Atrial fibrillation in the elderly: the potential contribution of reactive oxygen species

Abstract

Atrial fibrillation (AF) is the most commonly encountered cardiac arrhythmia, and is a significant source of healthcare expenditures throughout the world. It is an arrhythmia with a very clearly defined predisposition for individuals of advanced age, and this fact has led to intense study of the mechanistic links between aging and AF. By promoting oxidative damage to multiple subcellular and cellular structures, reactive oxygen species (ROS) have been shown to induce the intra- and extra-cellular changes necessary to promote the pathogenesis of AF. In addition, the generation and accumulation of ROS have been intimately linked to the cellular processes which underlie aging. This review begins with an overview of AF pathophysiology, and introduces the critical structures which, when damaged, predispose an otherwise healthy atrium to AF. The available evidence that ROS can lead to damage of these critical structures is then reviewed. Finally, the evidence linking the process of aging to the pathogenesis of AF is discussed.

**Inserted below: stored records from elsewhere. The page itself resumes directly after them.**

Lemma nan_or_zero_is_not_positive (t : float) :
  PrimFloat.is_nan t = true \/ PrimFloat.is_zero t = true ->
  (0 <? t)%float = false /\ (t =? 1)%float = false.
Proof.
  rewrite ltb_spec, FloatAxioms.eqb_spec.
  change (Prim2SF 0) with (S754_zero false).
  intros [Hn|Hz].
  - rewrite (is_nan_spec _ Hn). split; reflexivity.
  - destruct (is_zero_spec _ Hz) as [s ->]. split; reflexivity.
Qed.

(** ** A vanishing width *)

Lemma div_finite_numerator (x y : float) :
  finite_or_zero (Prim2SF (x / y)%float) -> finite_or_zero (Prim2SF x).
Proof.
  rewrite div_spec. unfold SF64div, SFdiv.
  destruct (Prim2SF x) as [sx|sx| |sx mx ex]; simpl; auto;
    destruct (Prim2SF y) as [sy|sy| |sy my ey]; simpl; auto.
Qed.

Lemma square_finite (x : float) :
  finite_or_zero (Prim2SF (x * x)%float) -> finite_or_zero (Prim2SF x).
Proof.
  rewrite mul_spec. unfold SF64mul, SFmul.
  destruct (Prim2SF x) as [sx|sx| |sx mx ex]; simpl; auto.
Qed.

Lemma mul_zero_l (x y : float) :
  PrimFloat.is_zero x = true -> pos_finite y ->
  PrimFloat.is_zero (x * y)%float = true.
Proof.
  intros Hx (m & ex & Hy). destruct (is_zero_spec _ Hx) as [s Hs].
  apply (is_zero_of_spec _ (xorb s false)).
  rewrite mul_spec, Hs, Hy. reflexivity.
Qed.

Lemma mul_finite_zero (x y : float) :
  finite_or_zero (Prim2SF x) -> PrimFloat.is_zero y = true ->
  PrimFloat.is_zero (x * y)%float = true.
Proof.
  intros Hx Hy. destruct (is_zero_spec _ Hy) as [s Hs].
  destruct (Prim2SF x) as [sx|sx| |sx mx ex] eqn:Hfx; try contradiction.
  - apply (is_zero_of_spec _ (xorb sx s)). rewrite mul_spec, Hfx, Hs. reflexivity.
  - apply (is_zero_of_spec _ (xorb sx s)). rewrite mul_spec, Hfx, Hs. reflexivity.
Qed.

Lemma square_zero (x : float) :
  PrimFloat.is_zero x = true -> PrimFloat.is_zero (x * x)%float = true.
Proof.
  intros Hx. destruct (is_zero_spec _ Hx) as [s Hs].
  apply (is_zero_of_spec _ (xorb s s)). rewrite mul_spec, Hs. reflexivity.
Qed.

Keywords: Aging; Arrhythmia; Atrial fibrillation; Cardiac; Free radicals; Oxidative stress; Redox.

Figure 1.. Mechanisms of ectopic firing in atrial fibrillation.

(A): A normal atrial myocyte action potential has 5 phases, labeled 0–4; (B): Enhanced automaticity occurs when unmasked pacemaker currents lead to spontaneous depolarization in phase 4; (C): Early afterdepolarizations are associated with reactivation of voltage-dependent sodium channels or L-type calcium channels in phase 2 of the action potential; (D): Late afterdepolarizations are caused by dysfunctional intracellular calcium handling that results in depolarization during phase 4 of the action potential.

Figure 2.. Role of ROS in the pathogenesis of atrial fibrillation(references in brackets).

ROS-mediated damage impacts multiple cellular and subcellular structures which promotes AF pathogenesis. References are in parenthesis. DADs: delayed afterdepolarizations; EADs: early afterdepolarizations; ETC: electron transport chain; hERG; human ether-a-go-go related gene; MMP: matrix metalloproteinases; NOS: nitric oxide synthase; ROS: reactive oxygen species; SERCA2: Sarcoplasmic reticulum calcium-ATPase, type2.